[[ INFORMATION PROVIDED, beginning ]]

(* ===== verification/Ctrl.v ===== *)
(** The control, event and bypass devices: their file operations ([cdev_ctrl.c],
    [cdev_events.c], [cdev_bypass.c]). *)
From S2P Require Import Prelude Kernel Types Engine Device Irq IrqSetup Threads Probe Open Cdev Bytes.
Local Open Scope Z_scope.

(* @src xdma/cdev_ctrl.h:28-28 XDMA_XCL_MAGIC *)
Definition XDMA_XCL_MAGIC : Z := 0X586C0C6C.
(* @src xdma/version.h:32-33 DRV_MOD_VERSION_NUMBER *)
Definition DRV_MOD_VERSION_NUMBER : Z := 2020 * 1000 + 2 * 100 + 2.
Definition PAGE_SHIFT : Z := 12.

(** The fields of [struct pci_dev] that [version_ioctl] reports. *)
Record pci_dev_ids := {
  pd_vendor : Z; pd_device : Z; pd_subsystem_vendor : Z; pd_subsystem_device : Z; pd_devfn : Z;
}.

(* @src xdma/cdev_ctrl.h:62-75 xdma_ioc_info *)
Record xdma_ioc_info := {
  ii_vendor : Z; ii_device : Z; ii_subsystem_vendor : Z; ii_subsystem_device : Z;
  ii_driver_version : Z; ii_feature_id : Z; ii_domain : Z; ii_bus : Z; ii_dev : Z; ii_func : Z;
}.

(** The structure's bytes, in the order and with the padding of its C layout; the
    base and the engine version are 0. *)
Definition info_bytes (i : xdma_ioc_info) : list Z :=
  le_bytes 8 0 ++ le_bytes 2 (ii_vendor i) ++ le_bytes 2 (ii_device i) ++ le_bytes 2 (ii_subsystem_vendor i)
  ++ le_bytes 2 (ii_subsystem_device i) ++ le_bytes 4 0 ++ le_bytes 4 (ii_driver_version i)
  ++ le_bytes 8 (ii_feature_id i) ++ le_bytes 2 (ii_domain i) ++ le_bytes 1 (ii_bus i) ++ le_bytes 1 (ii_dev i)
  ++ le_bytes 1 (ii_func i) ++ le_bytes 3 0.

Section Code.
Context {D : Type} `{Env D} (pm : params) (pci : pci_info).

(** [pci_resource_start], [pci_resource_end] of a BAR, and the device's ids. *)
Variable bar_start bar_end : Z -> Z.
Variable ids : pci_dev_ids.
(** Macros of the kernel's headers: parts of a device function number, parts of an
    ioctl command, and the commands made with them. *)
Variable PCI_BUS_NUM PCI_SLOT PCI_FUNC : Z -> Z.
Variable IOC_TYPE IOC_SIZE : Z -> Z.
Variable IOC_reads IOC_writes : Z -> bool.
Variable XDMA_IOC_MAGIC XDMA_IOCINFO XDMA_IOCOFFLINE XDMA_IOCONLINE : Z.
(** [wait_event_interruptible] on a user interrupt, with the interrupts that are
    served meanwhile: 0, or [- ERESTARTSYS]. *)
Variable wait_events : Z -> M (pst D) Z.

(** Every operation starts with the check of the device behind the file. *)
Definition checked {A} (f : option (cdev_type * Z)) (check_engine : bool) (bad : Z -> A) (k : xdma_cdev -> M (pst D) A) : M (pst D) A :=
  c ← gets (fun s => cdev_at (p_xpdev s) <$> f);
  rv ← xcdev_check c check_engine;
  if rv <? 0 then mret (bad rv) else k (default cdev_zero c).

(** ** The control device *)

(** [reg = xdev->bar[xcdev->bar] + *pos] *)
Definition ctrl_reg (x : xdma_dev) (c : xdma_cdev) (pos : Z) : Z := xd_bar_at x (xc_bar c) + pos.

(** The result and the new position. *)
(* @src xdma/cdev_ctrl.c:36-65 char_ctrl_read *)
Definition char_ctrl_read (f : option (cdev_type * Z)) (buf count pos : Z) : M (pst D) (Z * Z) :=
  checked f false (fun rv => (rv, pos)) (fun c =>
    if tst pos 3 then mret (- EPROTO, pos)
    else
      x ← lib_dev;
      w ← read_register (ctrl_reg x c pos);
      call_ (K_copy_to_user buf (le_bytes 4 w)) ;;
      mret (4, s64 (pos + 4))).

(** A failed copy is only logged. *)
(* @src xdma/cdev_ctrl.c:67-97 char_ctrl_write *)
Definition char_ctrl_write (f : option (cdev_type * Z)) (buf count pos : Z) : M (pst D) (Z * Z) :=
  checked f false (fun rv => (rv, pos)) (fun c =>
    if tst pos 3 then mret (- EPROTO, pos)
    else
      x ← lib_dev;
      call_ (K_copy_from_user buf 4) ;;
      w ← user_bytes 4 buf;
      write_register (le_word w) (ctrl_reg x c pos) ;;
      mret (4, s64 (pos + 4))).

(* @src xdma/cdev_ctrl.c:99-125 version_ioctl *)
Definition version_ioctl (arg : Z) : M (pst D) Z :=
  x ← lib_dev;
  rv ← call (K_copy_from_user arg 40);
  if nz rv then mret (- EFAULT)
  else
    rv ← call (K_copy_to_user arg (info_bytes
           {| ii_vendor := pd_vendor ids; ii_device := pd_device ids;
              ii_subsystem_vendor := pd_subsystem_vendor ids; ii_subsystem_device := pd_subsystem_device ids;
              ii_driver_version := DRV_MOD_VERSION_NUMBER; ii_feature_id := xd_feature_id x; ii_domain := 0;
              ii_bus := u8 (PCI_BUS_NUM (pd_devfn ids)); ii_dev := u8 (PCI_SLOT (pd_devfn ids)); ii_func := u8 (PCI_FUNC (pd_devfn ids)) |}));
    mret (if nz rv then - EFAULT else 0).

(** The result of [access_ok] is 0 when the access is bad. *)
(* @src xdma/cdev_ctrl.c:127-189 char_ctrl_ioctl *)
Definition char_ctrl_ioctl (f : option (cdev_type * Z)) (cmd arg : Z) : M (pst D) Z :=
  checked f false id (fun c =>
    x ← lib_dev;
    if negb (IOC_TYPE cmd =? XDMA_IOC_MAGIC) then mret (- ENOTTY)
    else
      ok ← (if IOC_reads cmd || IOC_writes cmd then call (K_access_ok arg (IOC_SIZE cmd)) else mret 1);
      if ok =? 0 then mret (- EFAULT)
      else if cmd =? XDMA_IOCINFO then
        rv ← call (K_copy_from_user arg 8);
        if nz rv then mret (- EFAULT)
        else
          magic ← user_bytes 4 arg;
          if negb (le_word magic =? XDMA_XCL_MAGIC) then mret (- ENOTTY)
          else version_ioctl arg
      else if cmd =? XDMA_IOCOFFLINE then on_lib (xdma_device_offline pm (xd_pdev x) (xc_xdev c)) ;; mret 0
      else if cmd =? XDMA_IOCONLINE then on_lib (xdma_device_online pm pci (xd_pdev x) (xc_xdev c)) ;; mret 0
      else mret (- ENOTTY)).

(** The bounds [bridge_mmap] compares: what is asked for, and the rest of the BAR
    from the offset on.  All are [unsigned long]. *)
(* @src xdma/cdev_ctrl.c:207-213 bridge_mmap *)
Definition mmap_sizes (bar vm_start vm_end vm_pgoff : Z) : Z * Z * Z :=
  let off := u64 (Z.shiftl vm_pgoff PAGE_SHIFT) in
  (u64 (bar_start bar + off), u64 (vm_end - vm_start), u64 (bar_end bar - bar_start bar + 1 - off)).

(* @src xdma/cdev_ctrl.c:192-256 bridge_mmap *)
Definition bridge_mmap (f : option (cdev_type * Z)) (vm_start vm_end vm_pgoff : Z) : M (pst D) Z :=
  checked f false id (fun c =>
    let '(phys, vsize, psize) := mmap_sizes (xc_bar c) vm_start vm_end vm_pgoff in
    if psize <? vsize then mret (- EINVAL)
    else
      rv ← call (K_io_remap_pfn_range vm_start (Z.shiftr phys PAGE_SHIFT) vsize);
      mret (if nz rv then - EAGAIN else 0)).

(** ** The event devices *)
(* @src xdma/cdev_events.c:27-75 char_events_read *)
Definition char_events_read (f : option (cdev_type * Z)) (buf count pos : Z) : M (pst D) Z :=
  checked f false id (fun c =>
    match xc_user_irq c with
    | None => mret (- EINVAL)
    | Some u =>
        if negb (count =? 4) then mret (- EPROTO)
        else if tst pos 3 then mret (- EPROTO)
        else
          rv ← wait_events u;
          if rv =? - ERESTARTSYS then mret (- ERESTARTSYS)
          else
            x ← lib_dev;
            let events_user := u_events_irq (user_at x u) in
            on_lib (on_dev (upd_user u (fun i => i <| u_events_irq := 0 |>))) ;;
            call_ (K_copy_to_user buf (le_bytes 4 events_user)) ;;
            mret 4
    end).

(** [POLLIN | POLLRDNORM] when there is an event. *)
(* @src xdma/cdev_events.c:77-103 char_events_poll *)
Definition char_events_poll (f : option (cdev_type * Z)) : M (pst D) Z :=
  checked f false u32 (fun c =>
    match xc_user_irq c with
    | None => mret (u32 (- EINVAL))
    | Some u =>
        call_ (K_poll_wait (WQ_events u)) ;;
        x ← lib_dev;
        mret (if nz (u_events_irq (user_at x u)) then 0x41 else 0)
    end).

(** ** The bypass devices *)
Definition desc_bytes (d : xdma_desc) : list Z :=
  mjoin (le_bytes 4 <$> [d_control d; d_bytes d; d_src_addr_lo d; d_src_addr_hi d; d_dst_addr_lo d; d_dst_addr_hi d; d_next_lo d; d_next_hi d]).

(** The loop over the descriptors [ds]; the result so far and the offset. *)
(* @src xdma/cdev_bypass.c:43-60 copy_desc_data *)
Fixpoint copy_desc_loop (ds : list xdma_desc) (buf buf_offset buf_size rc : Z) : M (pst D) (Z * Z) :=
  match ds with
  | [] => mret (rc, buf_offset)
  | d :: ds =>
      if buf_offset + sizeof_xdma_desc <=? buf_size then
        copy_err ← call (K_copy_to_user (buf + buf_offset) (desc_bytes d));
        if nz copy_err then copy_desc_loop ds buf buf_size buf_size (- EINVAL)
        else copy_desc_loop ds buf (buf_offset + sizeof_xdma_desc) buf_size rc
      else copy_desc_loop ds buf buf_offset buf_size (- ENOMEM)
  end.

(** The descriptors of a transfer, from the engine's ring. *)
Definition xfer_descs (e : xdma_engine) (x : xdma_transfer) : list xdma_desc :=
  (fun j => default desc_zero (default [] (eng_desc e) !! Z.to_nat (x_desc_virt x + j))) <$> seqZ 0 (x_desc_num x).

(* @src xdma/cdev_bypass.c:26-63 copy_desc_data *)
Definition copy_desc_data (e : xdma_engine) (x : xdma_transfer) (buf buf_offset buf_size : Z) : M (pst D) (Z * Z) :=
  if buf =? 0 then mret (- EINVAL, buf_offset)
  else copy_desc_loop (xfer_descs e x) buf buf_offset buf_size 0.

(** The result of the last transfer is the one kept. *)
(* @src xdma/cdev_bypass.c:101-107 char_bypass_read *)
Fixpoint bypass_read_loop (e : xdma_engine) (xs : list xdma_transfer) (buf buf_offset count rc : Z) : M (pst D) (Z * Z) :=
  match xs with
  | [] => mret (rc, buf_offset)
  | x :: xs =>
      '(rc, buf_offset) ← copy_desc_data e x buf buf_offset count;
      bypass_read_loop e xs buf buf_offset count rc
  end.

(* @src xdma/cdev_bypass.c:65-115 char_bypass_read *)
Definition char_bypass_read (f : option (cdev_type * Z)) (buf count : Z) : M (pst D) Z :=
  checked f true id (fun c =>
    x ← lib_dev;
    if tst count 3 then mret (- EINVAL)
    else if buf =? 0 then mret (- EINVAL)
    else if xd_bypass_bar_idx x <? 0 then mret (- ENODEV)
    else
      let '(h2c, ch) := default (true, 0) (xc_engine c) in
      e ← lib_eng h2c ch;
      heap ← gets (fun s => ds_heap (w_dst (p_wst s)));
      '(rc, buf_offset) ← bypass_read_loop e ((fun p => default xfer_zero (heap !! p)) <$> eng_transfer_list e) buf 0 count 0;
      mret (if rc <? 0 then rc else buf_offset)).

(** The loop writing [n] words; the result so far. *)
(* @src xdma/cdev_bypass.c:160-173 char_bypass_write *)
Fixpoint bypass_write_loop (n : nat) (buf buf_offset bypass_addr rc : Z) : M (pst D) Z :=
  match n with
  | O => mret rc
  | S n =>
      copy_err ← call (K_copy_from_user (buf + buf_offset) 4);
      if nz copy_err then mret (- EINVAL)
      else
        desc_data ← user_bytes 4 (buf + buf_offset);
        write_register (le_word desc_data) bypass_addr ;;
        bypass_write_loop n buf (buf_offset + 4) bypass_addr (s32 (buf_offset + 4))
  end.

(** The offset is added to a pointer to 32-bit words.  The count is a multiple of
    4, so that the loop takes [count / 4] rounds. *)
(* @src xdma/cdev_bypass.c:117-179 char_bypass_write *)
Definition char_bypass_write (f : option (cdev_type * Z)) (buf count : Z) : M (pst D) Z :=
  checked f true id (fun c =>
    x ← lib_dev;
    if tst count 3 then mret (- EINVAL)
    else if buf =? 0 then mret (- EINVAL)
    else if xd_bypass_bar_idx x <? 0 then mret (- ENODEV)
    else
      let '(h2c, ch) := default (true, 0) (xc_engine c) in
      e ← lib_eng h2c ch;
      let bypass_addr := xd_bar_at x (xd_bypass_bar_idx x) + 4 * eng_bypass_offset e in
      bypass_write_loop (Z.to_nat (count / 4)) buf 0 bypass_addr 0).
End Code.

[[ INFORMATION PROVIDED, end ]]

## TASK DESCRIPTION
The required answer is a single number: how many lines above hold the string "gets".

## RESULT OF THIS EXERCISE
2